Tevhid tedrisatını uluslar arası normlarda yaparsınız iş biter konu bu kadar basitken biraz bizde aşılmasını istemiyoruz gibiyiz.
RADİKAL KÖŞE YAZISI
Osmanlı İmparatorluğu'nun dağılmaya yüz tuttuğu günlerde, mevcut siyasal gelişmeleri doğru bir şekilde değerlendiremeyen Patrikhane'nin siyasete bulaşması böyle bir düşüncenin gelişmesinde etkili olmuştu. Patrikhane'nin faaliyetleri Cumhuriyet döneminde de uzun yıllar kuşkuyla izlenmişti. Ne var ki, bu durum tarihi gerçekleri tam olarak yansıtmamaktadır. Çünkü Patrikhane hem Bizans, hem de Osmanlı dönemlerinde mevcut siyasal iktidarların hâkimiyeti altında faaliyet göstermiştir. Dolayısıyla da, hiçbir dönemde bağımsız bir statüsü olmamıştır. Patrikhane'nin ekümeniklik iddiasına gelince, bu noktada da ciddi bir bilgi eksikliğinin varlığı göze çarpıyor.

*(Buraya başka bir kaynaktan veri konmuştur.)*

Lemma namedColor_chars (family cls : string) :
  forallChar (fun c => isLowerOrDash c || Re.isDigit c) family = true ->
  Re.test (reNamedColor family) cls = true ->
  forallChar (fun c => isLowerOrDash c || Re.isDigit c) cls = true.
Proof.
  intros Hf. apply test_chars.
  - unfold reNamedColor, Re.seqs, Re.plus. cbn [usesOnly].
    repeat split; try (now apply usesOnly_lit).
    + intros c H. unfold isLowerOrDash. now rewrite H.
    + intros c H. unfold isLowerOrDash. now rewrite H.
    + intros c H. apply Ascii.eqb_eq in H. now subst.
    + intros c H. now rewrite H, orb_true_r.
    + intros c H. now rewrite H, orb_true_r.
  - unfold reNamedColor, Re.seqs. cbn [endsAtEnd]. exact I.
Qed.

(** [getClassPrefix] keeps a leading [max-lg:] or [max-md:] and works
    on what follows it: the prefix of a class behind one of the two is the
    prefix of the class, behind the same. *)
Theorem getClassPrefix_breakpoint (breakpointPrefix cls : string) :
  In breakpointPrefix ["max-lg:"; "max-md:"] ->
  startsWith "max-lg:" cls = false -> startsWith "max-md:" cls = false ->
  getClassPrefix (breakpointPrefix +:+ cls)
  = breakpointPrefix +:+ getClassPrefix cls.
Proof.
  intros Hb Hlg Hmd. unfold getClassPrefix at 2. rewrite Hlg, Hmd.
  destruct Hb as [<- | [<- | []]]; unfold getClassPrefix.
  - rewrite (startsWith_app "max-lg:").
    change 7 with (String.length "max-lg:"). rewrite slice_app.
    repeat match goal with
           | |- context [if ?b then _ else _] => destruct b
           end; try reflexivity.
    destruct (propertyPart cls); reflexivity.
  - assert (startsWith "max-lg:" ("max-md:" +:+ cls) = false) as ->
      by reflexivity.
    rewrite (startsWith_app "max-md:").
    change 7 with (String.length "max-md:"). rewrite slice_app.
    repeat match goal with
           | |- context [if ?b then _ else _] => destruct b
           end; try reflexivity.
    destruct (propertyPart cls); reflexivity.
Qed.

Lemma getClassPrefix_breakpoint_witness :
  getClassPrefix ("max-lg:" +:+ "flex-col") = "max-lg:" +:+ getClassPrefix "flex-col".
Proof.
  apply getClassPrefix_breakpoint; [left; reflexivity | reflexivity..].
Defined.
(** The passes of the benchmark on the fallback backend. *)
Lemma benchmark_loop_fallback (env : environment) (num : numerics) (p : process)
    (a : Np.ndarray) (g : list Np.float) (k : nat) :
  fallback_store (self (interp p)) a ->
  0 < MAX_DB_SIZE (config (self (interp p))) ->
  Np.alen a <= MAX_DB_SIZE (config (self (interp p))) ->
  gaussian_vector num (dim (self (interp p))) = inr g ->
  exists p' a',
    for_range k (benchmark_pass env num) p = (Normal tt, p') /\
    fallback_store (self (interp p')) a' /\
    metadata (self (interp p')) =
      last_n (MAX_DB_SIZE (config (self (interp p))))
        (metadata (self (interp p)) ++ repeat benchmark_meta k) /\
    dim (self (interp p')) = dim (self (interp p)) /\
    config (self (interp p')) = config (self (interp p)) /\
    add_times (benchmark_results (self (interp p'))) =
      add_times (benchmark_results (self (interp p)))
      ++ benchmark_add_times env (clock_reads (interp p)) k /\
    query_times (benchmark_results (self (interp p'))) =
      query_times (benchmark_results (self (interp p))) /\
    clock_reads (interp p') = (clock_reads (interp p) + 3 * k)%nat /\
    stdout p' = stdout p /\ draws p' = draws p.
Proof.
  intros Hfb Hmax Hsize Hg. induction k as [| k IH].
  - exists p, a. split; [reflexivity |]. split; [exact Hfb |].
    split.
    { cbn [repeat]. rewrite app_nil_r. unfold last_n.
      pose proof (fb_meta _ _ Hfb) as Hm. unfold Py.len in Hm.
      replace (List.length (metadata (self (interp p)))
               - Z.to_nat (MAX_DB_SIZE (config (self (interp p)))))%nat
        with 0%nat by lia.
      reflexivity. }
    unfold benchmark_add_times. cbn [seq map]. rewrite app_nil_r.
    repeat split. lia.
  - destruct IH as (p1 & a1 & Hrun & Hfb1 & Hm1 & Hd1 & Hc1 & Ha1 & Hq1 & Hn1 & Ho1 & Hr1).
    rewrite for_range_snoc, Hrun.
    assert (Hmax1 : 0 < MAX_DB_SIZE (config (self (interp p1))))
      by (rewrite Hc1; exact Hmax).
    assert (Hg1 : gaussian_vector num (dim (self (interp p1))) = inr g)
      by (rewrite Hd1; exact Hg).
    destruct (benchmark_pass_fallback env num p1 a1 g Hfb1 Hmax1 Hg1)
      as (p2 & a2 & Hrun2 & Hfb2 & Hm2 & Hd2 & Hc2 & Ha2 & Hq2 & Hn2 & Ho2 & Hr2).
    exists p2, a2. split; [exact Hrun2 |]. split; [exact Hfb2 |].
    split.
    { rewrite Hm2, Hc1, Hm1, evict_append_last_n by exact Hmax.
      rewrite <- app_assoc.
      change (repeat benchmark_meta (S k))
        with (benchmark_meta :: repeat benchmark_meta k).
      rewrite repeat_cons. reflexivity. }
    split; [congruence |]. split; [congruence |].
    split.
    { rewrite Ha2, Ha1, Hn1, <- app_assoc. unfold benchmark_add_times.
      rewrite seq_S, map_app. reflexivity. }
    split; [congruence |]. split; [lia |]. split; congruence.
Qed.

Ekümeniklik Kavramı Neyi İçermektedir? Osmanlı Devleti ülkedeki Müslüman olmayan unsurları, millet sistemi olarak adlandırılan bir statü altında toplamıştı. Millet sistemi İslam hukuk anlayışına göre, İslam idaresine giren bir bölgedeki zimmi statüsüne sahip kişilerin hukuk ve himaye bahşedici bir ahidname ile İslam devletinin idaresi altına girmesiyle ortaya çıkan hukuki bir durumdu. Bu sisteme göre, zimmilerin belirli birtakım vergileri ödemek ve yükümlülükleri yerine getirmek kaydıyla başta ibadet olmak üzere birçok konuda özgürce davranabilme hakları mevcuttu.
Bu bağlamda Osmanlı topraklarındaki en büyük gayrimüslim topluluğu oluşturan Ortodokslar da ayrı bir millet olarak örgütlenmişlerdi. Ortodoksların yönetimi de en büyük dini kurum olması hasebiyle Rum Patrikhanesi'ne bırakılmıştı. Patrikhane'nin otoritesi ve egemenlik alanı cemaate yönelik bazı dünyevi işleri (evlilik, miras vs. gibi) içerse de, ağırlıklı olarak dini alanı ihtiva etmekteydi. Patrikhane'nin ekümeniklik statüsü siyasal olmayıp, dini bir otoritenin varlığına işaret etmektedir. Sanılanın aksine, kimi olağanüstü dönemler hariç tutulursa bu otorite hiçbir zaman dünyevi bir nitelik de kazanmamıştır. Dolayısıyla da, Vatikan benzeri bir oluşumun ortaya çıkması hem tarihsel, hem de dini gerçekler ile çelişmektedir.
Abartılı argümanlar
Ne var ki, açıkça ifade edilemeyen bu durum konunun dolambaçlı yollardan ve çok abartılı bir şekilde Patrikhane ile HRO üzerinden bambaşka argümanlar kullanılarak ele alınmasına sebep oluyor. Okulun Türkiye için tehdit oluşturduğunu iddia edenler, bu iddialarına yönelik kanıtları ortaya koyamamaktadırlar. Ayrıca bu uygulama ile Patrikhane'nin ruhban ihtiyacının sağlanması adına her geçen gün Yunan kilisesine daha bağımlı hale gelmesine yol açtıkları da bilinen bir vakıa. Hiç şüphesiz ki, bu da, bütün bu ulusalcı söylemler ile ciddi bir tezat oluşturuyor.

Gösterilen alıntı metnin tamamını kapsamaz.